If one judges futuristic novels of the past narrowly in terms of whether they got their predictions right, Kurt Vonnegut’s brilliant first novel, Player Piano, was not perfect. Upstate New York did not become the hub of engineering innovation. He thought of vacuum tubes not chips as the key tech breakthrough. That he was right about the coming of electric cars and large data farms is far from what makes the book so important, though. Even compared to Brave New World and 1984, Vonnegut chillingly foresaw trends involving social structure, social ills, and tech innovation—including drug use, income inequality and artificial intelligence—which were on no one’s screen when the book was published in 1952.
But as the world of artificial intelligence unfolds, and with it the ever-increasing power of a technological elite, Player Piano merits revisiting—as both a guide and a warning.
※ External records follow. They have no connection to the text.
Lemma byte9_value hi lo : 0 <= hi < 2 ^ 64 -> 0 <= lo < 2 ^ 64 ->
  u8 (Z.lor (Z.shiftr lo 63) (u64 (Z.shiftl hi 1))) = u8 (Z.shiftr (MakeUint128 hi lo) 63).
Proof.
  intros Hh Hl. rewrite !Z.shiftr_div_pow2, Z.shiftl_mul_pow2 by lia.
  unfold MakeUint128, u64.
  replace ((hi * 2 ^ 1) mod 2 ^ 64) with (hi mod 2 ^ 63 * 2 ^ 1) by zlia.
  rewrite lor_disjoint by (change (2 ^ 1) with 2; zlia). unfold u8. zlia.
Qed.

(** The bytes the encoder writes. *)
Definition low_bytes (lo : Z) : list Z :=
  (fun k => u8 (Z.lor (Z.shiftr lo k) 128)) <$> [0; 7; 14; 21; 28; 35; 42; 49; 56].

Lemma varint_bytes_128 hi lo : 0 < hi < 2 ^ 64 -> 0 <= lo < 2 ^ 64 ->
  varint_bytes 19 (MakeUint128 hi lo) =
  low_bytes lo ++
  (let b := Z.lor (Z.shiftr lo 63) (u64 (Z.shiftl hi 1)) in
   if hi <? 64 then [u8 b] else u8 (Z.lor b 128) :: varint (Z.shiftr hi 6)).
Proof.
  intros Hh Hl. set (v := MakeUint128 hi lo).
  assert (v = lo + hi * 2 ^ 64) as Ev by (unfold v, MakeUint128; lia).
  assert (2 ^ 64 <= v) by nia.
  transitivity (low_bytes lo ++ varint_bytes 10 (v / 2 ^ 63)).
  - rewrite <- (Z.div_1_r v) at 1. change (v / 1) with (v / 2 ^ 0).
    rewrite (varint_more 18 v 0 7), (varint_more 17 v 7 14), (varint_more 16 v 14 21),
      (varint_more 15 v 21 28), (varint_more 14 v 28 35), (varint_more 13 v 35 42),
      (varint_more 12 v 42 49), (varint_more 11 v 49 56), (varint_more 10 v 56 63) by lia.
    unfold v, low_bytes. by rewrite !low_byte by lia.
  - f_equal. cbv zeta. destruct (Z.ltb_spec hi 64).
    + rewrite (varint_last 9 v 63), byte9_value by (change (2 ^ (63 + 7)) with (64 * 2 ^ 64); nia || lia).
      done.
    + assert (2 ^ 70 <= v) by (change (2 ^ 70) with (64 * 2 ^ 64); nia).
      rewrite (varint_more 9 v 63 70) by lia. rewrite !(u8_lor _ 128), byte9_value by lia. f_equal.
      assert (v / 2 ^ 70 = Z.shiftr hi 6) as ->.
      { rewrite Z.shiftr_div_pow2 by lia. rewrite Ev. change (2 ^ 70) with (2 ^ 64 * 2 ^ 6).
        rewrite <- Z.div_div, Z.div_add, (Z.div_small lo) by lia. done. }
      unfold varint. symmetry. apply varint_bytes_fuel; [|lia|lia].
      rewrite Z.shiftr_div_pow2 by lia. change (7 * Z.of_nat 9) with 63. change (2 ^ 6) with 64. zlia.
Qed.

Lemma Encode128_spec lzcnt s hi lo : 0 < hi < 2 ^ 64 -> 0 <= lo < 2 ^ 64 ->
  grown_by s (varint_bytes 19 (MakeUint128 hi lo)) (Encode128 lzcnt s hi lo).
Proof.
  intros Hh Hl. unfold Encode128. rewrite Z.gtb_ltb, (proj2 (Z.ltb_lt 0 hi)) by lia.
  rewrite DCHECK_true, bind_Ok, Length128_eq, bind_Ok by lia.
  set (bs := varint_bytes 19 (MakeUint128 hi lo)).
  pose proof (put_all_spec bs (sbytes s) (replicate (Z.to_nat (zlen bs)) 0) []) as E.
  rewrite !app_nil_r in E. specialize (E ltac:(rewrite length_replicate; unfold zlen; lia)).
  unfold bs in E at 2. rewrite varint_bytes_128, put_all_app in E by lia.
  change (low_bytes lo) with
    [u8 (Z.lor lo 128); u8 (Z.lor (Z.shiftr lo 7) 128); u8 (Z.lor (Z.shiftr lo 14) 128);
     u8 (Z.lor (Z.shiftr lo 21) 128); u8 (Z.lor (Z.shiftr lo 28) 128);
     u8 (Z.lor (Z.shiftr lo 35) 128); u8 (Z.lor (Z.shiftr lo 42) 128);
     u8 (Z.lor (Z.shiftr lo 49) 128); u8 (Z.lor (Z.shiftr lo 56) 128)] in E.
  change (Z.shiftl 1 6) with 64.
  destruct (put_all _ _ [u8 (Z.lor lo 128); _; _; _; _; _; _; _; _]) as [[m p]| |];
    [|done..]. cbn [mbind outcome_bind] in E |- *.
  exists {| sbytes := sbytes s ++ bs;
            scapacity := Z.max (zlen (sbytes s) + zlen bs) (scapacity s) |}.
  split; [|split; [done|unfold cstring_ok; cbn [sbytes scapacity]; rewrite zlen_app; lia]].
  destruct (hi <? 64).
  - rewrite E. done.
  - match type of E with put_all _ _ (?b :: ?l) = _ => change (b :: l) with ([b] ++ l) in E end.
    rewrite put_all_app in E.
    destruct (put_all m p [_]) as [[m' p']| |]; [|done..]. cbn [mbind outcome_bind] in E |- *.
    rewrite Encode64_put by (rewrite Z.shiftr_div_pow2 by lia; change (2 ^ 6) with 64; zlia).
    by rewrite E.
Qed.

Lemma appended_grown s v bs r : bs = varint v -> appended s v r -> grown_by s bs r.
Proof. by intros ->. Qed.

Lemma varint_bytes_19 v : 0 <= v < 2 ^ 64 -> varint_bytes 19 v = varint v.
Proof. intros. apply varint_bytes_fuel; [change (7 * Z.of_nat 10) with 70|..]; lia. Qed.

Lemma u32_small x : 0 <= x < 2 ^ 32 -> u32 x = x.
Proof. intros. by apply Z.mod_small. Qed.

Lemma interleave_low a b : 0 <= a < 2 ^ 32 -> 0 <= b < 2 ^ 32 -> interleave a b = interleave8 a b.
Proof.
  intros. rewrite interleave_halves, !Z.div_small, !u32_small by lia.
  change (interleave8 0 0) with 0. lia.
Qed.

(** Values that fit 32 bits take the fast path. *)
Lemma TwoValues_Encode64_small lzcnt s a b : 0 <= a < 2 ^ 32 -> 0 <= b < 2 ^ 32 ->
  TwoValues_Encode64 lzcnt s a b = TwoValues_Encode32 lzcnt s a b.
Proof.
  intros Ha Hb. unfold TwoValues_Encode64, TwoValues_Encode32.
  rewrite (u32_small a), (u32_small b), (InterleaveNibbles_eq a b), !bind_Ok by lia.
  rewrite Z.shiftr_lor, !Z.shiftr_div_pow2, !Z.div_small by lia. done.
Qed.
Definition IPRangesOverlap (r1 r2 : IPRange) : outcome bool :=
  if IPRange_eqb r1 r2 then Ok true
  else b ← IsProperSubRange r1 r2;
       if (b : bool) then Ok true else IsProperSubRange r2 r1.

Definition IsValidRange (r : IPRange) : outcome bool :=
  if negb (IsInitializedAddress (host_ r)) then Ok false
  else max_len ← IPAddressLength (host_ r);
       if (0 <=? length_ r) && (length_ r <=? max_len)
       then t ← IPRange_make (host_ r) (length_ r); Ok (IPRange_eqb r t)
       else Ok false.

Definition IsSingleIPRange (r : IPRange) : outcome bool :=
  v ← IsValidRange r;
  if (v : bool) then len ← IPAddressLength (host_ r); Ok (length_ r =? len) else Ok false.

(** ** Addresses by number *)

(** The shift of a [uint128]; [IPAddressLength - length] outside [0, 128) is
    undefined. *)
Definition IsRangeIndexValid (r : IPRange) (index : Z) : outcome bool :=
  len ← IPAddressLength (host_ r);
  if len - length_ r =? 128 then Ok true
  else len2 ← IPAddressLength (host_ r);
       x ← shr 128 index (len2 - length_ r); Ok (x =? 0).

Definition NthAddressInRange (r : IPRange) (index : Z) : outcome IPAddress :=
  v ← IsRangeIndexValid r index;
  if negb v then _ ← LOG_DFATAL; Ok kUninitialized
  else match host_ r with
  | kIpv4 _ =>
      addr ← IPAddressToHostUInt32 (host_ r);
      Ok (HostUInt32ToIPAddress (u32 (addr + Uint128Low64 index)))
  | kIpv6 _ _ =>
      addr ← IPAddressToUInt128 (host_ r);
      scope ← scope_id (host_ r);
      MakeIPAddressWithOptionalScopeId (u128 (addr + index)) scope
  | kUninitialized => _ ← LOG_DFATAL; Ok kUninitialized
  end.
The title is a metaphor for a society in which virtually all manufacturing and household tasks are automated. Engineers are royalty who direct the economy; politicians are figureheads. The great majority of the population are consigned to the Reconstruction and Reclamation Corps, aka the Reeks and the Wrecks. Most do no useful work—or any work—at all but enjoy universal medical and dental services and are guaranteed “food, housing, clothes, and pocket money in their old age.” The decision as to who joins the fraternity of engineers is made strictly by a single “classification” test administered in adolescence and judged by machine. Even engineers can find themselves demoted, as innovation continues and they become redundant.
All is not well, however, in this version of a worker’s paradise—as protagonist Paul Proteus, a lead manager/engineer at the vast Ilium Works (modeled on General Electric, where Vonnegut once worked in PR) discovers when he wanders from his side of the river to Homestead, the neighborhood where non-elite live in Levittown-type homes. In a saloon there, he met men whose sons had failed their tests and had only the Army or Reeks and Wrecks as life choices. Despite lifetime economic security they were prone, says one key skeptic who plots a futile rebellion, to “dope addiction, alcoholism and suicide. Organized vice and divorce and juvenile delinquency all parallel the growth of the use of vacuum tubes.” Or, as we have learned, lives without purpose lead to deaths of despair and anger. “It hurts a man a lot to be forgotten,” says one character.
There is much more with which we have become sadly familiar, including a sort of debate/passion play performed annually at the engineers’ island retreat. In it, John Averageman is interrogated, first by the character identified only as Radical. The two establish the fact that, when John worked as a machinist, his weekly pay was $145; as a member of the Reeks and Wrecks, it is just $30. “I think it’s clear,” says Radical, “that the American standard of living has tumbled eighty percent.”
The rebuttal, judged to carry the day, comes courtesy Young Engineeer. “When you had this large income,” he asks Averageman, “did you have a twenty-eight-inch television set? Or a laundry console or a radar stove or an electronic dust precipitator?” The reply: “No sir, them things were for the rich folks.”
It’s a debate, of course, we are still having, about how to calculate standard of living.
As much as the engineers defend the world they’ve built, however, some see writing on their walls. Protagonist Paul Proteus reflects on an historical series of industrial revolutions—the first that “devalued muscle work, then the second one that devalued routine mental work.” Will there be third? “I guess the third would be machines that devaluate human thinking . . . the real brainwork.” Says our engineer hero: “I hope I’m not around to see that final step.” It is exactly that about which we worry and wonder as we lurch into the AI era.
Like Orwell and Huxley, Vonnegut weaves a plot of failed rebellion against the regime, though with a surprising twist—but along the way manages to weave a subtle narrative about marriage, friendship and what constitutes professional integrity. Player Piano is, in other words, a good yarn as well as prescient commentary. Vonnegut’s hope, expressed in its forward, remains our charge and challenge: “to stay alive and free.”